Exercise prompt: Which lines run from the one containing "su_IPString : Discovery.IP → string;" to the end of the entries below? Reproduce them exactly, both ends included.

-- Information shown follows --

(* ===== verification/Main.v ===== *)
(** * Main: cmd/gateway/main.go and pkg/utils/network.go

    The start of the program: from the flags and the loaded configuration to
    a server with its handlers, or to an exit; the start of the cluster; the
    routes. What lies outside (the answers of the network, of opening files,
    of the libraries) is an argument. *)

From Stdlib Require Import Ascii.
From S2P Require Import Prelude GoStd GoText Errors Domain LoadBalancer LBFactory Http Config Loader Storage Tenant Access Proxy ProxyProofs ProxyTheorems Gateway GatewayProofs Readiness StorageFactory NodeMeta Routes.
From S2P Require Auth Health Queue RaftStorage RedisStorage LocalStorage Delegate Discovery Memberlist Metrics.
Open Scope vpa_scope.

(* ------------------------------------------------------------------ *)
(** ** network.go *)

(** [dialed]: the local address of the UDP connection, None when it is of
    another type. *)
Definition GetExternalIP (IP_String : Discovery.IP → string) (dialed : result (option Discovery.IP)) : result string :=
  match dialed with
  | Err err => Err err
  | Ok None => Err (EText "failed to get UDP address")
  | Ok (Some ip) => Ok (IP_String ip)
  end.

(** [externalIP] is the answer of GetExternalIP. *)
Definition ConvertBindToAdvertiseAddress (externalIP : result string) (bindAddr : string) : result string :=
  match SplitHostPort bindAddr with
  | inr err => Err (errorf_w "invalid bind address" (EText err))
  | inl (host, port) =>
      if String.eqb host "0.0.0.0" || String.eqb host "" then
        match externalIP with
        | Err ipErr => Err (errorf_w "failed to get external IP" ipErr)
        | Ok ip => Ok (ip +:+ ":" +:+ port)
        end
      else Ok bindAddr
  end.

(* ------------------------------------------------------------------ *)
(** ** Start *)

(** A program ends with an exit code or goes on. *)
Inductive program (A : Type) :=
| Exit (code : Z)
| Goes (a : A).
Arguments Exit {A} code.
Arguments Goes {A} a.

Definition pbind {A B} (m : outcome (program A)) (k : A → outcome (program B)) : outcome (program B) :=
  match m with
  | Returned (Goes a) => k a
  | Returned (Exit code) => Returned (Exit code)
  | Panicked why => Panicked why
  end.

Notation "'go!' x <- m ; k" := (pbind m (λ x, k))
  (at level 10, x pattern, m at level 100, k at level 200) : vpa_scope.

(** [os.Exit(1)] on an error. *)
Definition orExit {A} (r : result A) : outcome (program A) :=
  match r with Ok a => Returned (Goes a) | Err _ => Returned (Exit 1) end.

Record flags := mkFlags { fl_config : string; fl_version : bool; fl_logLevel : string; fl_validate : bool }.

(** cfg.Logging.Level = *logLevel *)
Definition overrideLevel (cfg : Config) (level : string) : Config :=
  if str_nonempty level
  then mkConfig (cf_Metadata cfg) (mkLogging level (lg_Format (cf_Logging cfg))) (cf_Metrics cfg) (cf_Server cfg)
         (cf_Proxy cfg) (cf_Auth cfg) (cf_Tenants cfg) (cf_Storage cfg) (cf_Cluster cfg)
  else cfg.

Section Main.
Context {HJ : Auth.JWT}.
Context {R Q L P : Type} `{HR : RaftStorage.RaftLib R, HQ : RedisStorage.RedisLib Q, HG : Memberlist.Gossip L}.
Context {HP : Metrics.Prometheus P} {V : Type} {HV : Viper V}.

Notation RaftS' := (RaftStorage.RaftStorage R).

(** What the world answers while the program starts. *)
Record surroundings := mkSurroundings {
  su_parseError : string → option goError;                      (* the error of url.Parse *)
  su_connect : RedisStorage.RedisStorageConfig → Q;
  su_openings : RaftStorage.openings R;
  su_dialed : result (option Discovery.IP);
  su_defaults : Memberlist.mlConfig;                             (* memberlist.DefaultWANConfig *)
  su_create : Memberlist.mlConfig → result L * list Memberlist.gossipEvent;
  su_metadataOrder : list (string * string);                     (* the range over the configured metadata *)
  su_ParseIP : string → option Discovery.IP;
  su_IPString : Discovery.IP → string;
  su_mdns : nat → Discovery.mdnsEnv;
  su_found : nat → list Discovery.ServiceEntry;
  su_now : Z
}.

-- Information shown concluded --

Written response:
  su_IPString : Discovery.IP → string;
  su_mdns : nat → Discovery.mdnsEnv;
  su_found : nat → list Discovery.ServiceEntry;
  su_now : Z
}.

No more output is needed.